They are immunologically specific and are directly involved in cell-mediated immune responses (such as transplant-related rejection) as effector cells. Although T cells do not secrete antibodies into body fluids, another class of lymphocytes to be discussed later sometimes needs these T cells to secrete these antibodies. Some T cell types play a regulatory role in other functions of the immune system. The mechanism of this cellular cooperation process is not yet fully understood.

The second class of lymphocytes (cells derived from the bone marrow, or B cells) is one that secretes an antibody. They also develop from hematopoietic stem cells, 15 but their differentiation is not determined by the thymus. In birds, they differentiate in an organ corresponding to the thymus, called the "Bursa of Fabricius." However, no similar organ has been found in mammals and it is thought that these B cells specialize in the bone marrow.

20 It has now been found that T cells are divided into several subtypes, termed "helper", "attenuator" and "killer" T cells, which have the function of promoting, attenuating the reaction or killing (dissolving) foreign cells, respectively. . These subclasses are well understood in the body of mice, but have only recently been described in the human body. See. for example, R.L. Evans, et al., Journal of Experimental Medicine, Volume 145, 221-232, 1977; and L. Chess and S.F. Schlossman - "Functional Analysis of Distinct Human T-Cell Subsets Bearing Unique Diffrentation 30 Antigens", in "Contemporary Topics in Immunobiology", O. Stutman, editor, Plenum Press, 1977, Volume 7, 363-379.

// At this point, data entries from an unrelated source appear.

Lemma copied_step stmt τ done out h out' h' :
  typeOf stmt.1 fs = Some τ → Deep τ stmt.2 → copied done out h → copyField fs vs (out, h) stmt = (out', h') →
  copied (stmt.1 :: done) out' h'.
Proof.
  intros Ht HD [Hs HF] Hx. unfold copyField in Hx.
  destruct (index stmt.1 fs) as [i|] eqn:Hi.
  2: { exfalso. revert Ht Hi. clear. induction fs as [|[g σ] l IH]; [done|]. simpl. destruct (str_eqb stmt.1 g); [done|].
       destruct (index stmt.1 l); [done|]. intros Ht _. by apply IH. }
  destruct (index_lookup _ _ _ _ _ _ Hi Hvs) as (σ & v & t & Ht' & Hv & Htr & Hh). rewrite Ht in Ht'. injection Ht' as <-.
  simpl in Hx. rewrite Hv in Hx. simpl in Hx. destruct (stmt.2 v h) as [v' h1] eqn:Hc. injection Hx as <- <-.
  destruct (HD _ _ _ _ _ (holds_weaken _ _ _ _ _ Hh Hs) Hc) as [H1 Hv']. split; [by trans h|].
  eapply index_insert; [exact Hi|exact Hnd|exact HF| |].
  - intros τ0 t0 Ht0 Htr0 _. rewrite Ht in Ht0. injection Ht0 as <-. rewrite Htr in Htr0. injection Htr0 as <-.
    eapply holds_weaken; [exact Hv'|by apply new_cells].
  - intros g w u Hg HP Hor. eapply holds_weaken; [apply HP|by apply old_cells].
    destruct Hor as [[Heq|Hin]%elem_of_cons|Hfl]; [by destruct Hg|by left|by right].
Qed.

Lemma copied_all stmts done out h out' h' :
  Forall (λ s, ∃ τ, typeOf s.1 fs = Some τ ∧ Deep τ s.2) stmts → copied done out h →
  foldl (copyField fs vs) (out, h) stmts = (out', h') → copied (reverse stmts.*1 ++ done) out' h'.
Proof.
  revert done out h. induction stmts as [|s stmts IH]; intros done out h; [by intros _ Hc [= <- <-]|].
  intros [(τ & Ht & HD) Hst]%Forall_cons Hc. cbn [foldl]. destruct (copyField fs vs (out, h) s) as [out1 h1] eqn:Hs. intros Hx.
  rewrite fmap_cons, reverse_cons, <- app_assoc. eapply IH; [done|by eapply copied_step|done].
Qed.
End into.

Lemma Deep_into fs stmts :
  covered stmts.*1 fs = true → Forall (λ s, ∃ τ, typeOf s.1 fs = Some τ ∧ Deep τ s.2) stmts → Deep (Struct fs) (into (Struct fs) stmts).
Proof.
  intros [Hnd%bool_decide_eq_true Hcov]%andb_prop Hst h v t v' h' Hh Hx. apply holds_Struct in Hh as (vs & ts & -> & -> & HF).
  cbn [into] in Hx. destruct (foldl (copyField fs vs) (vs, h) stmts) as [out h1] eqn:Hf. injection Hx as <- <-.
  destruct (copied_all fs h vs ts Hnd HF stmts [] vs h out h1 Hst (copied_start fs h vs ts HF) Hf) as [Hs Hc]. split; [done|].
  apply holds_Struct. exists out, ts. split_and!; [done|done|]. rewrite app_nil_r in Hc.
  clear -Hcov Hc. induction Hc as [|[f τ] w u fs out ts HP _ IH]; [constructor|].
  simpl in Hcov. apply andb_prop in Hcov as [Ho Hcov]. constructor; [|by apply IH]. apply HP. simpl.
  apply orb_prop in Ho as [Hin|Hfl]; [left|by right]. rewrite elem_of_reverse. apply existsb_exists in Hin as (g & Hg & ->%str_eqb_eq).
  by apply list_elem_of_In.
Qed.

(** A deep copy, and the original, are left alone by writes to the other's
    cells. *)
Lemma Deep_apart τ c h v t v' h' h2 :
  Deep τ c → holds h τ v t → c v h = (v', h') →
  (h ⊆ h2 → holds h2 τ v t) ∧ (h' ∖ h ⊆ h2 → holds h2 τ v' t).
Proof. intros HD Hh Hx. destruct (HD _ _ _ _ _ Hh Hx) as [_ Hv]. split; intros; by eapply holds_weaken. Qed.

The ability to identify or attenuate T cell classes or subclasses is important for the diagnosis or treatment of various immunoregulatory diseases or conditions.

4,75233

For example, certain leukemias and bone marrow tumors have a different prognosis depending on whether they are derived from B cells or T cells. Thus, the assessment of the prognosis of the disease depends on whether the two groups of lymphocytes can be distinguished from each other. See. for example, A.C. Aisenberg and J.C. Long, The American Journal of Medicine, 58: 300 (March, 1975); D. Belpomme, et al., In "Immunological Diagnosis of Leukemias and Lympomas", S. Thierfelder, et al., Editors, Springer, Heidelberg, 10 1977, 33-45; and D. Belpomme, et al., British Journal of

Hematology, 1978, 38, 85.

Certain disease states (e.g., rheumatoid arthritis, malignancies, and agammaglobulinemia) are associated with an imbalance between T cell subclasses.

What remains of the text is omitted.